● **GIVEN RECORDS**
(* ===== verification/Ecn.v ===== *)
(** * ECN validation

    [src/deps/quic-go/internal/ackhandler/ecn.go]: ten packets are marked to
    test the path, and marking goes on when the peer's counts show that the
    marks arrive.  qlog events and log messages are left out; a packet counts
    by its number only. *)
From S2P Require Import Prelude Protocol AckTracker.

Local Open Scope Z_scope.
Local Open Scope go_scope.

Inductive ecnState := ecnStateInitial | ecnStateTesting | ecnStateUnknown | ecnStateCapable | ecnStateFailed.
#[global] Instance ecn_state_eq_dec : EqDecision ecnState.
Proof. solve_decision. Defined.

Record ecnTracker := {
  state : ecnState;
  numSentTesting : Z;
  numLostTesting : Z;
  firstTestingPacket : Z;
  lastTestingPacket : Z;
  firstCapablePacket : Z;
  numSentECT0 : Z;
  numSentECT1 : Z;
  numAckedECT0 : Z;
  numAckedECT1 : Z;
  numAckedECNCE : Z;
}.

Definition with_state (e : ecnTracker) (s : ecnState) : ecnTracker :=
  {| state := s; numSentTesting := numSentTesting e; numLostTesting := numLostTesting e;
     firstTestingPacket := firstTestingPacket e; lastTestingPacket := lastTestingPacket e;
     firstCapablePacket := firstCapablePacket e; numSentECT0 := numSentECT0 e; numSentECT1 := numSentECT1 e;
     numAckedECT0 := numAckedECT0 e; numAckedECT1 := numAckedECT1 e; numAckedECNCE := numAckedECNCE e |}.
Definition with_sent (e : ecnTracker) (s : ecnState) (testing first last capable ect0 ect1 : Z) : ecnTracker :=
  {| state := s; numSentTesting := testing; numLostTesting := numLostTesting e; firstTestingPacket := first;
     lastTestingPacket := last; firstCapablePacket := capable; numSentECT0 := ect0; numSentECT1 := ect1;
     numAckedECT0 := numAckedECT0 e; numAckedECT1 := numAckedECT1 e; numAckedECNCE := numAckedECNCE e |}.
Definition with_acked (e : ecnTracker) (lost ect0 ect1 ce : Z) : ecnTracker :=
  {| state := state e; numSentTesting := numSentTesting e; numLostTesting := lost;
     firstTestingPacket := firstTestingPacket e; lastTestingPacket := lastTestingPacket e;
     firstCapablePacket := firstCapablePacket e; numSentECT0 := numSentECT0 e; numSentECT1 := numSentECT1 e;
     numAckedECT0 := ect0; numAckedECT1 := ect1; numAckedECNCE := ce |}.

Module ecn.

Definition numECNTestingPackets : Z := 10.

Definition newECNTracker : ecnTracker :=
  {| state := ecnStateInitial; numSentTesting := 0; numLostTesting := 0; firstTestingPacket := InvalidPacketNumber;
     lastTestingPacket := InvalidPacketNumber; firstCapablePacket := InvalidPacketNumber; numSentECT0 := 0;
     numSentECT1 := 0; numAckedECT0 := 0; numAckedECT1 := 0; numAckedECNCE := 0 |}.

(** What follows the switch of [SentPacket] *)
Definition sent_marked (e : ecnTracker) (pn : Z) : ecnTracker :=
  let capable :=
    if bool_decide (state e = ecnStateCapable) && (firstCapablePacket e =? InvalidPacketNumber) then pn else firstCapablePacket e in
  let e := with_sent e (state e) (numSentTesting e) (firstTestingPacket e) (lastTestingPacket e) capable (numSentECT0 e) (numSentECT1 e) in
  if negb (bool_decide (state e = ecnStateTesting)) then e else
  let first := if firstTestingPacket e =? InvalidPacketNumber then pn else firstTestingPacket e in
  let over := numECNTestingPackets <=? i64 (numSentECT0 e + numSentECT1 e) in
  with_sent e (if over then ecnStateUnknown else ecnStateTesting) (u8 (numSentTesting e + 1)) first
    (if over then pn else lastTestingPacket e) (firstCapablePacket e) (numSentECT0 e) (numSentECT1 e).

Definition count (e : ecnTracker) (ect0 ect1 : Z) : ecnTracker :=
  with_sent e (state e) (numSentTesting e) (firstTestingPacket e) (lastTestingPacket e) (firstCapablePacket e) ect0 ect1.

Definition SentPacket (e : ecnTracker) (pn : Z) (mark : ECN) : outcome ecnTracker :=
  match mark with
  | ECNNon => Ret e
  | ECT0_ => Ret (sent_marked (count e (i64 (numSentECT0 e + 1)) (numSentECT1 e)) pn)
  | ECT1_ => Ret (sent_marked (count e (numSentECT0 e) (i64 (numSentECT1 e + 1))) pn)
  | ECNUnsupported => if bool_decide (state e = ecnStateFailed) then Ret (sent_marked e pn) else Panic
  | ECNCE_ => Panic
  end.

(** The mark for the next packet.  The method calls itself once. *)
Definition Mode (e : ecnTracker) : ecnTracker * ECN :=
  match state e with
  | ecnStateInitial => (with_state e ecnStateTesting, ECT0_)
  | ecnStateTesting | ecnStateCapable => (e, ECT0_)
  | ecnStateUnknown | ecnStateFailed => (e, ECNNon)
  end.

Definition isTestingPacket (e : ecnTracker) (pn : Z) : bool :=
  if firstTestingPacket e =? InvalidPacketNumber then false else
  (firstTestingPacket e <=? pn) && ((pn <=? lastTestingPacket e) || (lastTestingPacket e =? InvalidPacketNumber)).

Definition failIfMangled (e : ecnTracker) : ecnTracker :=
  if i64 (numAckedECNCE e + numLostTesting e) <? i64 (numSentECT0 e + numSentECT1 e) then e else with_state e ecnStateFailed.

Definition LostPacket (e : ecnTracker) (pn : Z) : ecnTracker :=
  if negb (bool_decide (state e = ecnStateTesting)) && negb (bool_decide (state e = ecnStateUnknown)) then e else
  if negb (isTestingPacket e pn) then e else
  let e := with_acked e (u8 (numLostTesting e + 1)) (numAckedECT0 e) (numAckedECT1 e) (numAckedECNCE e) in
  if negb (bool_decide (state e = ecnStateUnknown)) then e else
  if numSentTesting e <=? numLostTesting e then with_state e ecnStateFailed else failIfMangled e.

Definition ecnMarking (e : ecnTracker) (pn : Z) : ECN :=
  if (pn <? firstTestingPacket e) || (firstTestingPacket e =? InvalidPacketNumber) then ECNNon else
  if (pn <? lastTestingPacket e) || (lastTestingPacket e =? InvalidPacketNumber) then ECT0_ else
  if (pn <? firstCapablePacket e) || (firstCapablePacket e =? InvalidPacketNumber) then ECNNon else ECT0_.

(** How many of the packets were marked, ECT(0) and ECT(1) *)
Definition count_marks (e : ecnTracker) (pns : list Z) : Z * Z :=
  fold_left (fun '(n0, n1) pn =>
    match ecnMarking e pn with ECT0_ => (n0 + 1, n1) | ECT1_ => (n0, n1 + 1) | _ => (n0, n1) end) pns (0, 0).

(** The tracker, and if there is congestion *)
Definition HandleNewlyAcked (e : ecnTracker) (pns : list Z) (ect0 ect1 ce : Z) : ecnTracker * bool :=
  let failed := (with_state e ecnStateFailed, false) in
  if bool_decide (state e = ecnStateFailed) then (e, false) else
  if (numSentECT0 e <? ect0) || (numSentECT1 e <? ect1) then failed else
  let '(acked0, acked1) := count_marks e pns in
  if ((0 <? acked0) || (0 <? acked1)) && (ect0 =? 0) && (ect1 =? 0) && (ce =? 0) then failed else
  let new0 := i64 (ect0 - numAckedECT0 e) in
  let new1 := i64 (ect1 - numAckedECT1 e) in
  let newCE := i64 (ce - numAckedECNCE e) in
  if (new0 <? 0) || (new1 <? 0) || (newCE <? 0) then failed else
  if i64 (new0 + newCE) <? acked0 then failed else
  if i64 (new1 + newCE) <? acked1 then failed else
  let e := with_acked e (numLostTesting e) ect0 ect1 ce in
  let e := if bool_decide (state e = ecnStateUnknown) then failIfMangled e else e in
  if bool_decide (state e = ecnStateFailed) then (e, false) else
  let e :=
    if (bool_decide (state e = ecnStateTesting) || bool_decide (state e = ecnStateUnknown))
       && existsb (isTestingPacket e) pns && ((0 <? new0) || (0 <? new1))
    then with_state e ecnStateCapable else e in
  (e, bool_decide (state e = ecnStateCapable) && (0 <? newCE)).

End ecn.

(** ** What goes wrong on a good path *)

(** Packets sent with the marks they ask for *)
Definition send_marked (e : ecnTracker) (pn : Z) : outcome ecnTracker :=
  let '(e, mark) := ecn.Mode e in ecn.SentPacket e pn mark.

(** Only the tracker's own marks count: the last testing packet was marked,
    and is taken for one that was not. *)
Theorem last_testing_packet_unmarked :
  exists e, ofold send_marked [0; 1; 2; 3; 4; 5; 6; 7; 8; 9] ecn.newECNTracker = Ret e /\
    numSentECT0 e = 10 /\ ecn.isTestingPacket e 9 = true /\ ecn.ecnMarking e 9 = ECNNon.
Proof. eexists. split; [vm_compute; reflexivity|]. done. Qed.

(** A packet that is not marked, because it is coalesced or probes a path,
    disables ECN though the peer counts every mark: marked packets 0 and 2
    and unmarked packet 1 are acknowledged with two marks, and the tracker
    expects three. *)
Theorem unmarked_packet_disables_ecn :
  exists e, (let! e := send_marked ecn.newECNTracker 0 in
             let! e := ecn.SentPacket e 1 ECNNon in
             send_marked e 2) = Ret e /\
    numSentECT0 e = 2 /\ state (fst (ecn.HandleNewlyAcked e [0; 1; 2] 2 0 0)) = ecnStateFailed.
Proof. eexists. split; [vm_compute; reflexivity|]. done. Qed.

● **WHAT THE TASK ASKS**
Among the entries, find every line holding "list" and return it.

● **SOLUTION TO THIS PROBLEM**
Definition count_marks (e : ecnTracker) (pns : list Z) : Z * Z :=
Definition HandleNewlyAcked (e : ecnTracker) (pns : list Z) (ect0 ect1 ce : Z) : ecnTracker * bool :=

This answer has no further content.